The UN’s top human rights body has passed a consensus resolution urging military leaders in Myanmar to immediately release Aung San Suu Kyi and other civilian government leaders detained after a military coup, while watering down an initial draft text amid pressure led by China and Russia.
In a special session at the Human Rights Council, the original resolution presented by Britain and the European Union was revised to remove calls to bolster the ability of a UN rights expert to scrutinise Myanmar and for restraint from the country’s military.
After the updated resolution passed with no opposition, Chinese ambassador Chen Xu thanked the sponsors for “adopting our recommendations” but said Beijing still was distancing itself from the measure.

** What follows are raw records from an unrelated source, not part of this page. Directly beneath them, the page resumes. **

(* ===== verification/Frame.v ===== *)
(** * Frame: frame formats (src/frame.h, src/frame.c, src/ieee80211.h)

    The packed structures that are cast onto frame buffers, as records with
    their layout: the bytes of a record are those of its members in order,
    without padding.  Multi-byte members hold values in host order; the
    layout writes the conversion ([htole16] and the like) out. *)

From Stdlib Require Import ZArith Lia ZifyBool.
From stdpp Require Import base tactics numbers list strings.
From S2P Require Import Prelude Wire Channel Election.

Local Open Scope Z_scope.

(** ** Constants *)

Definition AWDL_LLC_PROTOCOL_ID : Z := 0x0800.
Definition AWDL_OUI : list Z := [0x00; 0x17; 0xf2].
Definition AWDL_BSSID : ether_addr := [0x00; 0x25; 0x00; 0xff; 0x94; 0x73].
Definition IEEE80211_VENDOR_SPECIFIC : Z := 127.
Definition AWDL_VERSION_COMPAT : option Z := awdl_version 1 0.
Definition AWDL_TYPE : Z := 8.

(** [enum awdl_action_type] *)
Definition AWDL_ACTION_PSF : Z := 0.
Definition AWDL_ACTION_MIF : Z := 3.

(** [enum awdl_tlvs] *)
Definition AWDL_SSTH_REQUEST_TLV : Z := 0.
Definition AWDL_SERVICE_REQUEST_TLV : Z := 1.
Definition AWDL_SERVICE_RESPONSE_TLV : Z := 2.
Definition AWDL_SYNCHRONIZATON_PARAMETERS_TLV : Z := 4.
Definition AWDL_ELECTION_PARAMETERS_TLV : Z := 5.
Definition AWDL_SERVICE_PARAMETERS_TLV : Z := 6.
Definition AWDL_ENHANCED_DATA_RATE_CAPABILITIES_TLV : Z := 7.
Definition AWDL_ENHANCED_DATA_RATE_OPERATION_TLV : Z := 8.
Definition AWDL_INFRA_TLV : Z := 9.
Definition AWDL_INVITE_TLV : Z := 10.
Definition AWDL_DBG_STRING_TLV : Z := 11.
Definition AWDL_DATA_PATH_STATE_TLV : Z := 12.
Definition AWDL_ENCAPSULATED_IP_TLV : Z := 13.
Definition AWDL_DATAPATH_DEBUG_PACKET_LIVE_TLV : Z := 14.
Definition AWDL_DATAPATH_DEBUG_AF_LIVE_TLV : Z := 15.
Definition AWDL_ARPA_TLV : Z := 16.
Definition AWDL_IEEE80211_CNTNR_TLV : Z := 17.
Definition AWDL_CHAN_SEQ_TLV : Z := 18.
Definition AWDL_SYNCTREE_TLV : Z := 20.
Definition AWDL_VERSION_TLV : Z := 21.
Definition AWDL_BLOOM_FILTER_TLV : Z := 22.
Definition AWDL_NAN_SYNC_TLV : Z := 23.
Definition AWDL_ELECTION_PARAMETERS_V2_TLV : Z := 24.

(** [enum awdl_data_path_state_flags] *)
Definition AWDL_DATA_PATH_FLAG_COUNTRY_CODE : Z := 0x0100.
Definition AWDL_DATA_PATH_FLAG_SOCIAL_CHANNEL_MAP : Z := 0x0200.
Definition AWDL_DATA_PATH_FLAG_INFRA_INFO : Z := 0x0001.
Definition AWDL_DATA_PATH_FLAG_INFRA_ADDRESS : Z := 0x0002.
Definition AWDL_DATA_PATH_FLAG_AWDL_ADDRESS : Z := 0x0004.

(** The IEEE 802.11 constants the code uses. *)
Definition FCS_LEN : Z := 4.
Definition IEEE80211_FCTL_FTYPE : Z := 0x000c.
Definition IEEE80211_FCTL_STYPE : Z := 0x00f0.
Definition IEEE80211_FTYPE_MGMT : Z := 0x0000.
Definition IEEE80211_FTYPE_DATA : Z := 0x0008.
Definition IEEE80211_STYPE_ACTION : Z := 0x00D0.
Definition IEEE80211_STYPE_DATA : Z := 0x0000.
Definition IEEE80211_STYPE_QOS_DATA : Z := 0x0080.
Definition IEEE80211_QOS_CTL_LEN : Z := 2.
Definition IEEE80211_QOS_CTL_A_MSDU_PRESENT : Z := 0x0080.

(** ** Names *)

Definition awdl_frame_as_str (type : Z) : string :=
  if type =? AWDL_ACTION_PSF then "PSF"
  else if type =? AWDL_ACTION_MIF then "MIF"
  else "Unknown".

Definition awdl_tlv_as_str (type : Z) : string :=
  if type =? AWDL_SSTH_REQUEST_TLV then "SSTH Request"
  else if type =? AWDL_SERVICE_REQUEST_TLV then "Service Request"
  else if type =? AWDL_SERVICE_RESPONSE_TLV then "Service Response"
  else if type =? AWDL_SYNCHRONIZATON_PARAMETERS_TLV then "Synchronization Parameters"
  else if type =? AWDL_ELECTION_PARAMETERS_TLV then "Election Parameters"
  else if type =? AWDL_SERVICE_PARAMETERS_TLV then "Service Parameters"
  else if type =? AWDL_ENHANCED_DATA_RATE_CAPABILITIES_TLV then "HT Capabilities"
  else if type =? AWDL_ENHANCED_DATA_RATE_OPERATION_TLV then "HT Operation"
  else if type =? AWDL_INFRA_TLV then "Infra"
  else if type =? AWDL_INVITE_TLV then "Invite"
  else if type =? AWDL_DBG_STRING_TLV then "Debug String"
  else if type =? AWDL_DATA_PATH_STATE_TLV then "Data Path State"
  else if type =? AWDL_ENCAPSULATED_IP_TLV then "Encapsulated IP"
  else if type =? AWDL_DATAPATH_DEBUG_PACKET_LIVE_TLV then "Datapath Debug Packet Live"
  else if type =? AWDL_DATAPATH_DEBUG_AF_LIVE_TLV then "Datapath Debug AF Live"
  else if type =? AWDL_ARPA_TLV then "Arpa"
  else if type =? AWDL_IEEE80211_CNTNR_TLV then "VHT Capabilities"
  else if type =? AWDL_CHAN_SEQ_TLV then "Channel Sequence"
  else if type =? AWDL_SYNCTREE_TLV then "Synchronization Tree"
  else if type =? AWDL_VERSION_TLV then "Version"
  else if type =? AWDL_BLOOM_FILTER_TLV then "Bloom Filter"
  else if type =? AWDL_NAN_SYNC_TLV then "NAN Sync"
  else if type =? AWDL_ELECTION_PARAMETERS_V2_TLV then "Election Parameters v2"
  else "Unknown".

(** ** Structures *)

Definition byte (v : Z) : list Z := [u8 v].
Definition htole16 (v : Z) : list Z := le_bytes 2 v.
Definition htole32 (v : Z) : list Z := le_bytes 4 v.
Definition htobe16 (v : Z) : list Z := be_bytes 2 v.

Record awdl_data := mk_awdl_data {
  d_head : Z; d_seq : Z; d_pad : Z; d_ethertype : Z }.
Definition awdl_data_bytes (d : awdl_data) : list Z :=
  htole16 (d_head d) ++ htole16 (d_seq d) ++ htole16 (d_pad d) ++ htobe16 (d_ethertype d).

Record awdl_action := mk_awdl_action {
  af_category : Z; af_oui : list Z; af_type : Z; af_version : Z; af_subtype : Z;
  af_reserved : Z; af_phy_tx : Z; af_target_tx : Z }.
Definition awdl_action_bytes (af : awdl_action) : list Z :=
  byte (af_category af) ++ af_oui af ++ byte (af_type af) ++ byte (af_version af) ++
  byte (af_subtype af) ++ byte (af_reserved af) ++ htole32 (af_phy_tx af) ++
  htole32 (af_target_tx af).

Record tl := mk_tl { tl_type : Z; tl_length : Z }.
Definition tl_bytes (t : tl) : list Z := byte (tl_type t) ++ htole16 (tl_length t).

Record awdl_chanseq := mk_chanseq {
  cs_count : Z; cs_encoding : Z; cs_duplicate_count : Z; cs_step_count : Z;
  cs_fill_channel : Z }.
Definition awdl_chanseq_bytes (c : awdl_chanseq) : list Z :=
  byte (cs_count c) ++ byte (cs_encoding c) ++ byte (cs_duplicate_count c) ++
  byte (cs_step_count c) ++ htole16 (cs_fill_channel c).

Record awdl_sync_params_tlv := mk_sync_params {
  sp_tl : tl;
  sp_next_aw_channel : Z; sp_tx_down_counter : Z; sp_master_channel : Z; sp_guard_time : Z;
  sp_aw_period : Z; sp_af_period : Z; sp_flags : Z; sp_aw_ext_length : Z; sp_aw_com_length : Z;
  sp_remaining_aw_length : Z; sp_min_ext : Z; sp_max_ext_multicast : Z; sp_max_ext_unicast : Z;
  sp_max_ext_af : Z; sp_master_addr : ether_addr; sp_presence_mode : Z; sp_reserved : Z;
  sp_next_aw_seq : Z; sp_ap_alignment : Z }.
(** The members after type and length. *)
Definition sync_params_body (t : awdl_sync_params_tlv) : list Z :=
  byte (sp_next_aw_channel t) ++ htole16 (sp_tx_down_counter t) ++ byte (sp_master_channel t) ++
  byte (sp_guard_time t) ++ htole16 (sp_aw_period t) ++ htole16 (sp_af_period t) ++
  htole16 (sp_flags t) ++ htole16 (sp_aw_ext_length t) ++ htole16 (sp_aw_com_length t) ++
  htole16 (sp_remaining_aw_length t) ++ byte (sp_min_ext t) ++ byte (sp_max_ext_multicast t) ++
  byte (sp_max_ext_unicast t) ++ byte (sp_max_ext_af t) ++ sp_master_addr t ++
  byte (sp_presence_mode t) ++ byte (sp_reserved t) ++ htole16 (sp_next_aw_seq t) ++
  htole16 (sp_ap_alignment t).
Definition awdl_sync_params_tlv_bytes (t : awdl_sync_params_tlv) : list Z :=
  tl_bytes (sp_tl t) ++ sync_params_body t.

Record awdl_chanseq_tlv := mk_chanseq_tlv { ct_tl : tl }.
Definition awdl_chanseq_tlv_bytes (t : awdl_chanseq_tlv) : list Z := tl_bytes (ct_tl t).

Record awdl_election_params_tlv := mk_election_params {
  ep_tl : tl; ep_flags : Z; ep_id : Z; ep_distancetop : Z; ep_unknown : Z;
  ep_top_master_addr : ether_addr; ep_top_master_metric : Z; ep_self_metric : Z;
  ep_pad : list Z }.
Definition election_params_body (t : awdl_election_params_tlv) : list Z :=
  byte (ep_flags t) ++ htole16 (ep_id t) ++ byte (ep_distancetop t) ++ byte (ep_unknown t) ++
  ep_top_master_addr t ++ htole32 (ep_top_master_metric t) ++ htole32 (ep_self_metric t) ++
  ep_pad t.
Definition awdl_election_params_tlv_bytes (t : awdl_election_params_tlv) : list Z :=
  tl_bytes (ep_tl t) ++ election_params_body t.

Record awdl_election_params_v2_tlv := mk_election_v2 {
  e2_tl : tl; e2_master_addr : ether_addr; e2_sync_addr : ether_addr; e2_master_counter : Z;
  e2_distance_to_master : Z; e2_master_metric : Z; e2_self_metric : Z; e2_unknown : Z;
  e2_reserved : Z; e2_self_counter : Z }.
Definition election_v2_body (t : awdl_election_params_v2_tlv) : list Z :=
  e2_master_addr t ++ e2_sync_addr t ++ htole32 (e2_master_counter t) ++
  htole32 (e2_distance_to_master t) ++ htole32 (e2_master_metric t) ++
  htole32 (e2_self_metric t) ++ htole32 (e2_unknown t) ++ htole32 (e2_reserved t) ++
  htole32 (e2_self_counter t).
Definition awdl_election_params_v2_tlv_bytes (t : awdl_election_params_v2_tlv) : list Z :=
  tl_bytes (e2_tl t) ++ election_v2_body t.

Record awdl_service_params_tlv := mk_service_params {
  sv_tl : tl; sv_unknown : list Z; sv_sui : Z; sv_bitmask : Z }.
Definition service_params_body (t : awdl_service_params_tlv) : list Z :=
  sv_unknown t ++ htole16 (sv_sui t) ++ htole32 (sv_bitmask t).
Definition awdl_service_params_tlv_bytes (t : awdl_service_params_tlv) : list Z :=
  tl_bytes (sv_tl t) ++ service_params_body t.

Record awdl_ht_capabilities_tlv := mk_ht_capabilities {
  ht_tl : tl; ht_unknown : Z; ht_ht_capabilities : Z; ht_ampdu_params : Z; ht_rx_mcs : Z;
  ht_unknown2 : Z }.
Definition ht_capabilities_body (t : awdl_ht_capabilities_tlv) : list Z :=
  htole16 (ht_unknown t) ++ htole16 (ht_ht_capabilities t) ++ byte (ht_ampdu_params t) ++
  byte (ht_rx_mcs t) ++ htole16 (ht_unknown2 t).
Definition awdl_ht_capabilities_tlv_bytes (t : awdl_ht_capabilities_tlv) : list Z :=
  tl_bytes (ht_tl t) ++ ht_capabilities_body t.

Record awdl_data_path_state_tlv := mk_data_path {
  dp_tl : tl; dp_flags : Z; dp_country_code : list Z; dp_social_channels : Z;
  dp_awdl_addr : ether_addr; dp_ext_flags : Z }.
Definition data_path_body (t : awdl_data_path_state_tlv) : list Z :=
  htole16 (dp_flags t) ++ dp_country_code t ++ htole16 (dp_social_channels t) ++
  dp_awdl_addr t ++ htole16 (dp_ext_flags t).
Definition awdl_data_path_state_tlv_bytes (t : awdl_data_path_state_tlv) : list Z :=
  tl_bytes (dp_tl t) ++ data_path_body t.

(** The members before [name]; [sizeof] also counts [name[1]]. *)
Record awdl_arpa_tlv := mk_arpa { ar_tl : tl; ar_flags : Z; ar_name_length : Z }.
Definition sizeof_awdl_arpa_tlv : Z := 6.
Definition awdl_arpa_tlv_bytes (t : awdl_arpa_tlv) : list Z :=
  tl_bytes (ar_tl t) ++ byte (ar_flags t) ++ byte (ar_name_length t).

Record awdl_version_tlv := mk_version_tlv { vt_tl : tl; vt_version : Z; vt_devclass : Z }.
Definition version_tlv_body (t : awdl_version_tlv) : list Z :=
  byte (vt_version t) ++ byte (vt_devclass t).
Definition awdl_version_tlv_bytes (t : awdl_version_tlv) : list Z :=
  tl_bytes (vt_tl t) ++ version_tlv_body t.

Record ieee80211_hdr := mk_ieee80211_hdr {
  h_frame_control : Z; h_duration_id : Z; h_addr1 : ether_addr; h_addr2 : ether_addr;
  h_addr3 : ether_addr; h_seq_ctrl : Z }.
Definition ieee80211_hdr_bytes (h : ieee80211_hdr) : list Z :=
  htole16 (h_frame_control h) ++ htole16 (h_duration_id h) ++ h_addr1 h ++ h_addr2 h ++
  h_addr3 h ++ htole16 (h_seq_ctrl h).

Record llc_hdr := mk_llc_hdr {
  l_dsap : Z; l_ssap : Z; l_control : Z; l_oui : list Z; l_pid : Z }.
Definition llc_hdr_bytes (h : llc_hdr) : list Z :=
  byte (l_dsap h) ++ byte (l_ssap h) ++ byte (l_control h) ++ l_oui h ++ htobe16 (l_pid h).

(** The sizes of the structures. *)
Definition sizeof_tl : Z := 3.
Definition sizeof_awdl_data : Z := 8.
Definition sizeof_awdl_action : Z := 16.
Definition sizeof_awdl_chanseq : Z := 6.
Definition sizeof_awdl_sync_params_tlv : Z := 36.
Definition sizeof_awdl_chanseq_tlv : Z := 3.
Definition sizeof_awdl_election_params_tlv : Z := 24.
Definition sizeof_awdl_election_params_v2_tlv : Z := 43.
Definition sizeof_awdl_service_params_tlv : Z := 12.
Definition sizeof_awdl_ht_capabilities_tlv : Z := 11.
Definition sizeof_awdl_data_path_state_tlv : Z := 18.
Definition sizeof_awdl_version_tlv : Z := 5.
Definition sizeof_ieee80211_hdr : Z := 24.
Definition sizeof_llc_hdr : Z := 8.

(** [ieee80211_radiotap_type_to_mask] and [ieee80211_radiotap_rate_to_val] *)
Definition ieee80211_radiotap_type_to_mask (type : Z) : option Z := int_shl 1 type.
Definition ieee80211_radiotap_rate_to_val (rate : Z) : option Z := int_mul 2 rate.

(** ** Lemmas *)

Create Rewrite HintDb lens.
#[export] Hint Rewrite @length_app length_le_bytes length_be_bytes : lens.

Ltac solve_sizeof :=
  intros;
  unfold awdl_data_bytes, awdl_action_bytes, tl_bytes, awdl_chanseq_bytes,
    awdl_sync_params_tlv_bytes, sync_params_body, awdl_chanseq_tlv_bytes,
    awdl_election_params_tlv_bytes, election_params_body, awdl_election_params_v2_tlv_bytes,
    election_v2_body, awdl_service_params_tlv_bytes, service_params_body,
    awdl_ht_capabilities_tlv_bytes, ht_capabilities_body, awdl_data_path_state_tlv_bytes,
    data_path_body, awdl_version_tlv_bytes, version_tlv_body, ieee80211_hdr_bytes, llc_hdr_bytes,
    byte, htole16, htole32, htobe16 in *;
  autorewrite with lens; simpl in *; lia.

Lemma byte_ok v : bytes_ok (byte v).
Proof. repeat constructor; auto with owl; apply u8_range. Qed.
Lemma htole16_ok v : bytes_ok (htole16 v).
Proof. apply le_bytes_ok. Qed.
Lemma htole32_ok v : bytes_ok (htole32 v).
Proof. apply le_bytes_ok. Qed.
Lemma htobe16_ok v : bytes_ok (htobe16 v).
Proof. apply be_bytes_ok. Qed.
#[export] Hint Resolve byte_ok htole16_ok htole32_ok htobe16_ok : owl.

(** A [tl] header followed by a value of the announced length is a
    type-length-value element. *)
Lemma tl_tlv_bytes t v :
  is_u8 t → tl_bytes (mk_tl t (Z.of_nat (length v))) ++ v = tlv_bytes t v.
Proof. intros Ht. unfold tl_bytes, tlv_bytes, byte, htole16. simpl. by rewrite u8_id. Qed.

The sponsors of Human Rights Council resolutions often agree to soften the language of their texts to win consensus and to show the 47-member body based in Geneva is united on thorny issues.
The council has no power to impose sanctions but can train a political spotlight on rights abuses and violations.
Friday’s session came shortly after the Biden administration, which has already imposed sanctions on leaders of the Myanmar coup, revived US participation in the Human Rights Council, which the Trump administration pulled the country out of in 2018.
While China and Russia opposed attempts to politicise the situation in Myanmar and called it a domestic matter, many Western countries, the UN human rights office and others condemned the coup and said a state of emergency must end.
“The seizure of power by the Myanmar military earlier this month constitutes a profound setback for the country after a decade of hard-won gains in its democratic transition,” deputy high commissioner for human rights Nada al-Nashif said. “The world is watching.”
The resolution called for the “immediate and unconditional release” of Ms Suu Kyi, President U Win Myint, and other senior officials in the government, a lifting of internet restrictions and unimpeded humanitarian access. It also pressed for continued observation of the human rights situation.
But the revised text excised a call on UN secretary-general Antonio Guterres and the UN human rights chief, Michelle Bachelet, to give the independent UN special rapporteur on Myanmar, Tom Andrews, “increased assistance, resources and expertise” to carry out his job.
The initial wording that urged the military to “exercise utmost restraint” was altered to stress “the need to refrain from violence and fully respect human rights, fundamental freedoms and the rule of law”, with no reference to the military.
The amended text also removed calls for “full co-operation” and “full and unrestricted access” for independent UN rights experts.
“We need real action from the United Nations,” Mr Andrews said in a video message during the session, citing information that the military junta in Myanmar had detained 220 government officials and civil society members.
“The message from the people of Myanmar to all of you and to the people of the world is clear: this cannot stand,” he said. Mr Andrews has been seeking the right to visit Myanmar, which its government has denied.